Michel Bauwens michelsub2004 at gmail.com
Sun Jul 31 09:28:14 CEST 2016


---------- Forwarded message ----------
From: Great Transition Network <gtnetwork at greattransition.org>
Date: Fri, Jul 29, 2016 at 8:33 PM
Subject: Against Ecocide (GTN Discussion)
To: michelsub2004 at gmail.com



>From Yogi Hendlin <musicalyogi at gmail.com>

-------------------------------------------------------
[Moderator's Note: Thank you for the stimulating discussion so far. The
discussion will be ending on Sunday. If you'd like to comment, make sure to
do so soon!]

Femke Wijdekop’s unpacking of ecocide doesn’t mince words. Wijdekop
importantly identifies decommodifying nature as property which can be
lawfully abused without censure to be a central step in divesting from the
eco-colonial mindset.

The unspoken premise of the essay revolves around an optimistic view of the
power of international law. One line of argument might ask critically: why
include ecocide as a fifth crime against peace if the previous four crimes
against peace (genocide, crimes of aggression, crimes against humanity, and
war crimes) have been spottily applied at best? In fact, some have argued
that bringing to justice crimes against peace only works against poor,
marginalized countries, granting countries that may deserve judgment—e.g.,
for torture, militarism, suppression, or censure—immunity from prosecution
from such crimes if their international clout is sufficient (cf. Frieze
2013). This cynical attitude would cast doubt the efficacy of including
ecocide, because many of the worst offenders, either directly or through
the corporations based in their countries, are the same global powers—e.g.,
China, Canada, the USA—upholding and underpinning the international order.

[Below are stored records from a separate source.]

(** * The bridge controller of the ARI client (bridges.go)

    A shallow embedding of [src/bridges.go]: the resource model, the
    twelve controller operations (plus [NewBridge]) over the transport
    facade, the JSON shape of the request bodies, and the helpers that
    attach a bridge to a [context.Context]. *)

From Stdlib Require Import String List Bool NArith.
From Stdlib Require Import PeanoNat Lia.
From ExtLib Require Import Structures.Monad Structures.MonadState.
From ExtLib Require Import Data.Monads.StateMonad.
Import ListNotations.
Import MonadNotation.
Local Open Scope monad_scope.
Local Open Scope string_scope.
Local Open Scope list_scope.

Set Implicit Arguments.

(* ===================================================================== *)
(** * Resource model *)
(* ===================================================================== *)

(** [type Bridge struct] (bridges.go:10-18). *)
Record Bridge : Type := {
  Bridge_class : string;       (* json:"bridge" *)
  Bridge_type  : string;       (* json:"bridge_type" *)
  Channels     : list string;  (* json:"channels" *)
  Creator      : string;       (* json:"creator" *)
  Id           : string;       (* json:"id" *)
  Name         : string;       (* json:"name" *)
  Technology   : string        (* json:"technology" *)
}.

(** The zero value a Go [var m Bridge] starts with. *)
Definition zero_Bridge : Bridge :=
  {| Bridge_class := ""; Bridge_type := ""; Channels := [];
     Creator := ""; Id := ""; Name := ""; Technology := "" |}.

(** [type CreateBridgeRequest struct] (bridges.go:21-25).  [Type] is a
    reserved word here, so the three fields carry a [req_] prefix. *)
Record CreateBridgeRequest : Type := {
  req_Id   : string;   (* json:"bridgeId,omitempty" *)
  req_Type : string;   (* json:"type,omitempty" *)
  req_Name : string    (* json:"name,omitempty" *)
}.

(** [type AddChannelRequest struct] (bridges.go:29-32). *)
Record AddChannelRequest : Type := {
  ChannelId : string;  (* json:"channel" *)
  Role      : string   (* json:"role,omitempty" *)
}.

(** The function-local [type request struct] of [RemoveChannel]
    (bridges.go:106-108). *)
Record RemoveChannel_request : Type := {
  remove_ChannelId : string   (* json:"channel" *)
}.

(** The function-local [type request struct] of [PlayMusicOnHold]
    (bridges.go:125-127). *)
Record PlayMusicOnHold_request : Type := {
  MohClass : string   (* json:"mohClass,omitempty" *)
}.

(** The types this file uses but which are declared in other files of the
    package: the playback and recording resources, their request shapes,
    and the dynamic values behind Go's [error] interface.  They stay
    parameters; only their zero values are needed ([var m Playback]). *)
Class Collaborators : Type := {
  Playback         : Type;
  LiveRecording    : Type;
  PlayMediaRequest : Type;
  RecordRequest    : Type;
  ErrorValue       : Type;
  zero_Playback      : Playback;
  zero_LiveRecording : LiveRecording
}.

(* ===================================================================== *)
(** * Transport facade *)
(* ===================================================================== *)

Inductive Method : Type := GET | POST | DELETE.

Section Transport.
Context `{Collaborators}.

(** Go's [error]: [nil] or some error value. *)
Definition error : Type := option ErrorValue.

(** What the second argument of a transport call points at: nothing
    ([nil]) or a variable of one of the result types. *)
Inductive target : Type :=
  | NoTarget | ToBridges | ToBridge | ToPlayback | ToLiveRecording.

Definition pointee (t : target) : Type :=
  match t with
  | NoTarget        => unit
  | ToBridges       => list Bridge
  | ToBridge        => Bridge
  | ToPlayback      => Playback
  | ToLiveRecording => LiveRecording
  end.

(** What the request argument points at: nothing ([nil]) or one of the
    request structs. *)
Inductive body : Type :=
  | NoBody
  | CreateBridgeBody    (req : CreateBridgeRequest)
  | AddChannelBody      (req : AddChannelRequest)
  | RemoveChannelBody   (req : RemoveChannel_request)
  | PlayMusicOnHoldBody (req : PlayMusicOnHold_request)
  | PlayMediaBody       (req : PlayMediaRequest)
  | RecordBody          (req : RecordRequest).

(** One call into the transport facade, as the controller makes it. *)
Record Call : Type := {
  call_method : Method;
  call_url    : string;
  call_target : target;
  call_body   : body
}.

As Wijdekop observes, some of the most egregious polluters, have refused to
sign-on to the International Climate Convention. The climate change paradox
of powerful states playing “you first” games to shirk responsibility has
got to stop. The question is how?

One possibility Wijdekop notes is creating the real threat of legal
retribution instantiating ecocide would exert. Such a law may discourage
would-be polluters from the most ecologically egregious violations, while
helping us reconfigure our juridical as well as our social relationship
with the natural world. Just as genocide worked as a legal heuristic to
fundamentally change how violence against a group of people was
categorized, it also had the effect of rehabilitating the status of that
group as deserving of respect in the international lens. Ecocide could have
a similar heuristic effect, reminding us of the pertinent planetary
question: how much destruction of our biosphere constitutes too much?

Wijdekop’s analogy of outlawing ecocide with the abolition of slavery
bridges the instrumental definition of nonhuman life as mere property or
resource to one of acknowledged agency, self-creation, and autonomy
deserving respect and protection for its own sake rather than merely in
regard for the goods nonhumans and their habitats provide us.

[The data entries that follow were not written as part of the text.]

(** Responses adopted between two renders are seen by the effects only
    through the render that follows: a job last rendered [PENDING] whose
    two polls in flight are answered [IN_PROGRESS] and then [PENDING]
    before the next render has no fetch issued for it, while the same
    answers with a render in between have two. *)
Example responses_between_renders :
  let t s p := Task.Make (Some "t1"%string) (Some 1) s (Some p) None in
  let w := Scheduled.World
             (World (Some "1"%string)
                (State (Some (t "PENDING" 0)) None false None)
                (Some (0%nat, "t1"%string)) 1
                [In_poll 0 "t1"; In_poll 0 "t1"] [])
             (State (Some (t "PENDING" 0)) None false None) in
  let a := Scheduled.Settle 0 (Task_settled (Http.ok_with (t "IN_PROGRESS" 40))) in
  let b := Scheduled.Settle 0 (Task_settled (Http.ok_with (t "PENDING" 0))) in
  Scheduled.model_requests (Scheduled.run [a; b; Scheduled.Render] w) = []
  ∧ Scheduled.model_requests
      (Scheduled.run [a; Scheduled.Render; b; Scheduled.Render] w)
    = [Http.GET_generate_meshy 1; Http.GET_generate_meshy 1].
Proof. vm_compute. by repeat split. Qed.

End final_page_model.

(** ** Errors of the stage operations *)

(** The shared [try]/[catch]: a non-2xx response whose body reads [body]
    ends in the [catch] with [err.message] equal to [body]. *)
Lemma try_json_not_ok {A : Type} (res : Http.response A) (body : string)
    (fallback : string) :
  Http.ok res = false → Http.text res = inr body →
  ∃ err, Http.try_json (Http.Resolved res) = inl err
         ∧ Http.message_or err fallback = body.
Proof.
  intros Hok Htext. exists (Http.Error body). simpl.
  by rewrite Hok, Htext.
Qed.

(** C9: in each of the four stage operations (generate 2D, refine 2D,
    generate prototype, start finalization), a response that is not 2xx
    ends the operation with the raw body text as the error shown; what the
    page had recorded stays, and the request is not sent again: nothing is
    sent and nothing new is pending when the response settles. *)
Theorem non_2xx_surfaces_body_text :
  (∀ (w : TwoDPage.world) (i : nat) (p : TwoDPage.pending)
     (res : Http.response ConceptImage.t) (body : string),
     TwoDPage.inflight w !! i = Some p →
     Http.ok res = false → Http.text res = inr body →
     let w' := TwoDPage.step (TwoDPage.Settle i (Http.Resolved res)) w in
     TwoDPage.error (TwoDPage.st w') = Some body
     ∧ TwoDPage.results (TwoDPage.st w') = TwoDPage.results (TwoDPage.st w)
     ∧ TwoDPage.sent w' = TwoDPage.sent w
     ∧ TwoDPage.inflight w' = delete i (TwoDPage.inflight w))
  ∧ (∀ (w : PrototypePage.world) (i : nat)
       (res : Http.response Prototype.t) (body : string),
       PrototypePage.inflight w !! i
         = Some PrototypePage.In_handleGeneratePrototype →
       Http.ok res = false → Http.text res = inr body →
       let w' := PrototypePage.step
                   (PrototypePage.Settle i
                      (PrototypePage.Prototype_settled (Http.Resolved res))) w in
       PrototypePage.error (PrototypePage.st w') = Some body
       ∧ PrototypePage.prototype (PrototypePage.st w')
         = PrototypePage.prototype (PrototypePage.st w)
       ∧ PrototypePage.sent w' = PrototypePage.sent w
       ∧ PrototypePage.inflight w' = delete i (PrototypePage.inflight w))
  ∧ (∀ (w : FinalPage.world) (i : nat)
       (res : Http.response Task.t) (body : string),
       FinalPage.inflight w !! i = Some FinalPage.In_startTask →
       Http.ok res = false → Http.text res = inr body →
       let w' := FinalPage.step
                   (FinalPage.Settle i
                      (FinalPage.Task_settled (Http.Resolved res))) w in
       FinalPage.error (FinalPage.st w') = Some body
       ∧ FinalPage.task (FinalPage.st w') = FinalPage.task (FinalPage.st w)
       ∧ FinalPage.sent w' = FinalPage.sent w
       ∧ FinalPage.inflight w' = delete i (FinalPage.inflight w)).
Proof.
  split; [|split].
  - intros w i p res body Hi Hok Htext w'. subst w'.
    unfold TwoDPage.step. rewrite Hi. cbn [TwoDPage.st TwoDPage.sent
      TwoDPage.inflight].
    by rewrite (TwoDPage_resume_failure _ _ _ _ Hok Htext).
  - intros w i res body Hi Hok Htext w'. subst w'.
    unfold PrototypePage.step. rewrite Hi.
    unfold PrototypePage.handleGeneratePrototype_resume.
    destruct (try_json_not_ok res body "Failed to generate prototype"
                Hok Htext) as (err & -> & Hmsg).
    cbn. by rewrite Hmsg.
  - intros w i res body Hi Hok Htext w'. subst w'.
    unfold FinalPage.step. rewrite Hi. unfold FinalPage.startTask_resume.
    destruct (try_json_not_ok res body "Failed to start Meshy task"
                Hok Htext) as (err & -> & Hmsg).
    rewrite commit_same_task by done. cbn. by rewrite Hmsg.
Qed.

Lemma non_2xx_surfaces_body_text_witness :
  let w2d := TwoDPage.World
               (TwoDPage.State (Js.of_string "a red cube") [] true None [])
               [TwoDPage.In_handleGenerate] [] [] in
  let wproto := PrototypePage.World (Some "7"%string)
                  (PrototypePage.State None None true None)
                  [PrototypePage.In_handleGeneratePrototype] [] [] in
  let wfinal := FinalPage.World (Some "1"%string)
                  (FinalPage.State None None true None) None 0
                  [FinalPage.In_startTask] [] in
  TwoDPage.error
    (TwoDPage.st
       (TwoDPage.step
          (TwoDPage.Settle 0 (Http.failed_with 500 "generation failed")) w2d))
  = Some "generation failed"%string
  ∧ PrototypePage.error
      (PrototypePage.st
         (PrototypePage.step
            (PrototypePage.Settle 0
               (PrototypePage.Prototype_settled
                  (Http.failed_with 404 "image not found"))) wproto))
    = Some "image not found"%string
  ∧ FinalPage.error
      (FinalPage.st
         (FinalPage.step
            (FinalPage.Settle 0
               (FinalPage.Task_settled (Http.failed_with 409 "conflict")))
            wfinal))
    = Some "conflict"%string.
Proof.
  intros w2d wproto wfinal.
  destruct non_2xx_surfaces_body_text as (H2d & Hproto & Hfinal).
  split; [|split].
  - exact (proj1 (H2d w2d 0%nat TwoDPage.In_handleGenerate
                    (Http.Response 500 (inr "generation failed"%string)
                       (inl (Http.Thrown None)))
                    "generation failed"%string eq_refl eq_refl eq_refl)).
  - exact (proj1 (Hproto wproto 0%nat
                    (Http.Response 404 (inr "image not found"%string)
                       (inl (Http.Thrown None)))
                    "image not found"%string eq_refl eq_refl eq_refl)).
  - exact (proj1 (Hfinal wfinal 0%nat
                    (Http.Response 409 (inr "conflict"%string)
                       (inl (Http.Thrown None)))
                    "conflict"%string eq_refl eq_refl eq_refl)).
Defined.

(** ** The gallery *)

Section gallery.
Import GalleryPage.

Lemma settle_delete (w : world) (i : nat) (id : Z) (o : Http.outcome unit) :
  inflight w !! i = Some (In_handleDelete id) →
  step (Settle i (Delete_settled o)) w
  = World (handleDelete_resume id o (st w)) (delete i (inflight w)) (sent w)
          (pushed w).
Proof. intros Hi. unfold step. by rewrite Hi. Qed.

(** C10: once the DELETE request of [handleDelete] completes, with whatever
    status, the item with the given id is filtered out of the displayed
    list (the response is never inspected, so also when the server answers
    with an error); the list is left as it was when the request itself
    throws.  A completed request for an id on display always shortens the
    list. *)
Theorem handleDelete_ignores_status (w : world) (i : nat) (id : Z) :
  inflight w !! i = Some (In_handleDelete id) →
  (∀ res : Http.response unit,
     let w' := step (Settle i (Delete_settled (Http.Resolved res))) w in
     items (st w') = filter (λ x, GalleryItem.id x ≠ id) (items (st w))
     ∧ (∀ x, x ∈ items (st w') → GalleryItem.id x ≠ id)
     ∧ ((∃ x, x ∈ items (st w) ∧ GalleryItem.id x = id) →
        (length (items (st w')) < length (items (st w)))%nat))
  ∧ (∀ err : Http.exn,
       items (st (step (Settle i (Delete_settled (Http.Rejected err))) w))
       = items (st w)).
Proof.
  intros Hi. split.
  - intros res w'. subst w'. rewrite (settle_delete _ _ _ _ Hi). cbn.
    split; [done|]. split.
    + intros x Hx. by apply list_elem_of_filter in Hx as [? _].
    + intros (x & Hx & Hid). apply (length_filter_lt _ _ x); [done|].
      intros Hne. by apply Hne.
  - intros err. by rewrite (settle_delete _ _ _ _ Hi).
Qed.

Lemma handleDelete_ignores_status_witness :
  let a := GalleryItem.Make 1 (Some "cube"%string) None None in
  let b := GalleryItem.Make 2 (Some "sword"%string) None None in
  let w := World (State [a; b] false) [In_handleDelete 1]
                 [Http.DELETE_gallery 1] [] in
  items (st (step (Settle 0 (Delete_settled (Http.failed_with 404 "NotFoundError"))) w))
  = [b]
  ∧ items (st (step (Settle 0 (Delete_settled (Http.Rejected (Http.Thrown None)))) w))
    = [a; b].
Proof.
  intros a b w.
  destruct (handleDelete_ignores_status w 0%nat 1 eq_refl) as [Hdone Hthrown].
  split.
  - exact (proj1 (Hdone (Http.Response 404 (inr "NotFoundError"%string)
                           (inl (Http.Thrown None))))).
  - exact (Hthrown (Http.Thrown None)).
Defined.

End gallery.

(** ** Pages against the coordinator *)

Section registry.
Import Backend.

Lemma live_jobs_of_empty (g : Z) (reg : registry) :
  jobs_of g reg = ∅ → live_jobs_of g reg = ∅.
Proof.
  unfold jobs_of, live_jobs_of. rewrite !map_empty. intros H tid.
  specialize (H tid). apply map_lookup_filter_None in H.
  apply map_lookup_filter_None. destruct H as [H|H]; [by left|right].
  intros j Hj [Hg _]. by apply (H j Hj).
Qed.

The concept of ecocide—in this current legal parley, at least—requires
further development. Ecuador (2008) and Bolivia (2009) already have
enshrined “Rights of Nature” (Los Derechos de la Naturaleza) in their
constitutions. Yet, after many years of the international community failing
to make good on their promised $3.6 billion funds the Correa government
negotiated to create the UN-administered Yasuni Initiative that would have
kept the discovered oil permanently untouched, even the Derechos de la
Naturaleza did not prevent the Ecuadorian government from going ahead and
drilling oil in biodiverse indigenous rainforest. The efficacy of such a
concept as ecocide, which in a sense is the negative framing of Derechos de
la Naturaleza, remains tenuous when the exigencies of lucre call.

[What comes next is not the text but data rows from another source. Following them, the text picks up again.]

(** * Session coordinator and request monitoring: a shallow embedding

    The development follows the layout of the TypeScript sources:

    - [Identity]        [generateSessionId] and [parseModelPreference]
                        of utils/sessionManager;
    - [PortAllocator]   [findAvailablePort] / [isPortAvailable];
    - [SessionRegistry] pid files, reference-count files, liveness and
                        the two stop paths (command line and HTTP);
    - [Monitoring]      the [MonitoringService] class of utils/monitoring;
    - [SessionFiles]    session descriptors, the environment of a worker
                        and [main] of cli.ts for the command [stop];
    - [Startup]         the constructor of [MonitoringService] and what
                        its states keep;
    - [Delivery]        the frames the listeners of [streamLogs] send;
    - [Auth]            [apiKeyAuth] of middleware/auth;
    - [ServerLogs]      the log file endpoints of server.ts.

    Conventions.  A JavaScript string is a Rocq [string] whose characters
    are the code units below 256.  Integer valued JavaScript numbers are
    [Z].  The running mean, the only fractional number of the program,
    is a double there and the exact rational [Q] here: the two agree
    where the sums and quotients are representable, and nothing below
    speaks of a rounded value.  Every function that reads the clock receives
    the reading as an argument, one reading per call, and a call runs to
    its end before the next one starts.  What the sources import and do
    not define (the network, the process table, signals, the calendar)
    is a parameter of the functions that use it; a thrown exception is
    [None], or the error constructor of the result type. *)

From Stdlib Require Import ZArith QArith String Ascii List Bool Lia.
From stdpp Require Import gmap strings list sorting.
Close Scope Q_scope.
Import ListNotations.
Open Scope string_scope.

(** ** Strings the way the JavaScript runtime sees them *)

Module JsString.

Definition code (c : ascii) : Z := Z.of_N (N_of_ascii c).

(** [WhiteSpace] and [LineTerminator] code units below 256, the ones
    [String.prototype.trim] strips. *)
Definition isWhite (c : ascii) : bool :=
  let n := code c in
  ((9 <=? n) && (n <=? 13) || (n =? 32) || (n =? 160))%Z.

Fixpoint trimStart (s : string) : string :=
  match s with
  | EmptyString => EmptyString
  | String c s' => if isWhite c then trimStart s' else s
  end.

(** Strips trailing white space: a character is kept when something
    that is not white follows it or it is not white itself. *)
Fixpoint trimEnd (s : string) : string :=
  match s with
  | EmptyString => EmptyString
  | String c s' =>
      match trimEnd s' with
      | EmptyString => if isWhite c then EmptyString else String c EmptyString
      | t => String c t
      end
  end.

Definition trim (s : string) : string := trimEnd (trimStart s).

(** [s.split(sep)] for a one character separator: never the empty
    list, [""] splits to [[""]]. *)
Fixpoint split (sep : ascii) (s : string) : list string :=
  match s with
  | EmptyString => [EmptyString]
  | String c s' =>
      if Ascii.eqb c sep then EmptyString :: split sep s'
      else match split sep s' with
           | [] => [String c EmptyString]
           | h :: t => String c h :: t
           end
  end.

(** [s.substring(0, n)]. *)
Definition prefix (n : nat) (s : string) : string := String.substring 0 n s.

(** Truthiness of a string: only the empty string is falsy. *)
Definition truthy (s : string) : bool :=
  match s with EmptyString => false | _ => true end.

Fixpoint count (c : ascii) (s : string) : nat :=
  match s with
  | EmptyString => 0
  | String d s' => (if Ascii.eqb d c then 1 else 0) + count c s'
  end.

Fixpoint allWhite (s : string) : bool :=
  match s with
  | EmptyString => true
  | String c s' => isWhite c && allWhite s'
  end.

(** The text before the first [c], and the text after it. *)
Fixpoint before (c : ascii) (s : string) : string :=
  match s with
  | EmptyString => EmptyString
  | String d s' => if Ascii.eqb d c then EmptyString else String d (before c s')
  end.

Support of instantiating and enforcing an ecocide statute in international
law will likely ebb and flow with the fate of economies; as well as the
beneficence and self-reflexivity of the international community. Without
simultaneously plaiting ecological considerations and practices into every
aspect of our international legal system, we engage in what political
theorist Nancy Fraser (1997) calls “affirmative” recognition rather than
“transformational” recognition. That is, we affirm that yes, there exist
obscene and unconscionable limits to environmental depredation; without
transforming business as usual and our self-conception as a species to
viscerally understand that when we significantly harm the natural world, we
harm ourselves.

Yes, we should include ecocide as a venal sin against humanity and nature.
To make this feasible, however, we must also imbue these principles in the
preexisting crimes against peace and throughout our common norms.

Fraser, Nancy. 1997. Justice Interruptus: Critical Reflections on the
“Postsocialist” Condition. New York: Routledge.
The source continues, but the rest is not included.